[Opening DATA TO PROCESS section]

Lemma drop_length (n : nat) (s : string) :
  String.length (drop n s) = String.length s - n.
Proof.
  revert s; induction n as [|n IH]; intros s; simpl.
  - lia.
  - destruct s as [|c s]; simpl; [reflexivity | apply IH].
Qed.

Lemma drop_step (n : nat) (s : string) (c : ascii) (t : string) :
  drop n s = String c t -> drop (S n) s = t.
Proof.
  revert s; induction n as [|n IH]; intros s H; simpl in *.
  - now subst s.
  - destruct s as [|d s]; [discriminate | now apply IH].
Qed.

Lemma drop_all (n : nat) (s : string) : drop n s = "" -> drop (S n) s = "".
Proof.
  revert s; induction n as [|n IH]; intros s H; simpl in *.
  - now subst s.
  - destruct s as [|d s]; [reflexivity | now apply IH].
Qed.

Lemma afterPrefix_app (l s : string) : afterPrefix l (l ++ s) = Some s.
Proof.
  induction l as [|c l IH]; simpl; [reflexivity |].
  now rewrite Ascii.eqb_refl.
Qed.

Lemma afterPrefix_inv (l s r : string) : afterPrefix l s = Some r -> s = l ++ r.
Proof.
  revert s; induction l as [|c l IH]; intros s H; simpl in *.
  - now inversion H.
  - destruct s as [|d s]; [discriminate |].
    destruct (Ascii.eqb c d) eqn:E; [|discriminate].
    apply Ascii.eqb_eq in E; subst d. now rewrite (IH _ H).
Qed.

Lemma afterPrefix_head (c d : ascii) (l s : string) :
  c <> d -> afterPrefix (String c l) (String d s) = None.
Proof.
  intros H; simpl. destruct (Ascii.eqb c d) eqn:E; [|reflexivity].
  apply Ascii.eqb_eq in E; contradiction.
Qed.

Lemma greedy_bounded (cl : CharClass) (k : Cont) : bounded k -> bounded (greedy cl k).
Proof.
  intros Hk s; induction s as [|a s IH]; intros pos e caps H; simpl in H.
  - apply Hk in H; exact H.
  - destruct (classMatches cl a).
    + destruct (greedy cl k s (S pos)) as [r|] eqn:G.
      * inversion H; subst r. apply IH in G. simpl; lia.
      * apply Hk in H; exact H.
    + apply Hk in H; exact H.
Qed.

[Closing DATA TO PROCESS section]

* [DIRECTIONS]:
Select every line of the records holding the string "exact".

* [RESPONSE]:
  - apply Hk in H; exact H.
      * apply Hk in H; exact H.
    + apply Hk in H; exact H.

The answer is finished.